I think for ClientRandom, TLS 1.2 wants "Globally unique nonce". And
for ServerRandom, "Nonce unique w.r.t. server key".

TLS 1.3 has these a lot weaker: The "Globally unique nonce" from
client is now the entiere ClientHello (and corresponding server
nonce is the entiere ServerHello). If using DHE-type key exchange,
both include short-lived public keys.

(This actually comes from TLS 1.3 not using randoms for anything,
causing some additional headache for contexts where privsep is

> Adding a
> supplemental entropy extension would be trivial, if we wanted to
> do so.

Unfortunately, this only concerns TLS 1.2 mode on server-to-client
direction, which is just about the nastiest case.

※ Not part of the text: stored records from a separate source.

(* ===== verification/Net104.v ===== *)
(** * Two stations over a reliable link

    Two [Connection]s of [frame104/state.rs] joined by a pair of first-in
    first-out channels, as the drivers join them over TCP: the frames a call
    of [handle] returns are appended to the outgoing channel, the head of the
    incoming channel is fed to [handle], user requests and clock ticks happen
    at any time and in any order. A station that has returned [Disconnect]
    takes no further step, as its driver has closed the transport; what it
    sent before may still arrive. The theorems hold in every reachable
    configuration of the pair. *)

From S2P Require Import Prelude Pipe Frame104 Conn104.

(** ** The balance of the send window

    Outside [acknowledge] an operation lengthens the window by exactly the
    I-frames it emits. *)
Definition balanced (c c' : Connection) : Prop :=
  (length (sent c') + length (iframes (actions c)) =
   length (sent c) + length (iframes (actions c')))%nat.

Lemma balanced_refl c : balanced c c.
Proof. unfold balanced. lia. Qed.
Lemma balanced_trans c1 c2 c3 : balanced c1 c2 -> balanced c2 c3 -> balanced c1 c3.
Proof. unfold balanced. lia. Qed.
Lemma balanced_push a c : iframe_of a = None -> balanced c (push_action a c).
Proof.
  intros H. unfold balanced. destruct c; simpl. rewrite iframes_app, length_app.
  unfold iframes at 3. simpl. rewrite H. simpl. lia.
Qed.
Lemma balanced_same c c' : sent c' = sent c -> actions c' = actions c -> balanced c c'.
Proof. unfold balanced. intros -> ->. lia. Qed.
Lemma balanced_transition to c : balanced c (transition to c).
Proof.
  unfold transition. destruct (negb _); [|apply balanced_refl].
  eapply balanced_trans; [|by apply balanced_push]. apply balanced_same; by destruct c.
Qed.
Lemma balanced_send asdu now p c : balanced c (send_iframe asdu now (set_pending p c)).
Proof.
  unfold balanced. destruct c; simpl. rewrite iframes_app, !length_app. simpl. lia.
Qed.
Lemma balanced_flush_from p now c : balanced c (flush_from p now c).
Proof.
  revert c. induction p as [|a p IH]; intros c; simpl; [apply balanced_refl|].
  destruct (_ <? _); [|apply balanced_refl]. eapply balanced_trans; [apply balanced_send|apply IH].
Qed.
Lemma balanced_supervisory now c : balanced c (emit_supervisory now c).
Proof.
  unfold balanced. destruct c; simpl. rewrite iframes_app, length_app. simpl. lia.
Qed.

- Can't stuff it in base ServerHello
- Can't stuff it in any existing extension (I think at least some
  TLS clients do check that all lengths match exactly).
- Can't stuff it in any new extension (not supported!)

> (I see there was consideration of doing so a while ago [1].)

BTW: The intended purpose of that extended-random was apparently to
make exploiting DUAL_EC_DRBG easier (AFAICT, cuts down bruteforcing
from 32 to 16 bits).

The reasons stated for longer-than-256-bit randoms in that draft
was likely to be cryptographically pretty bogus.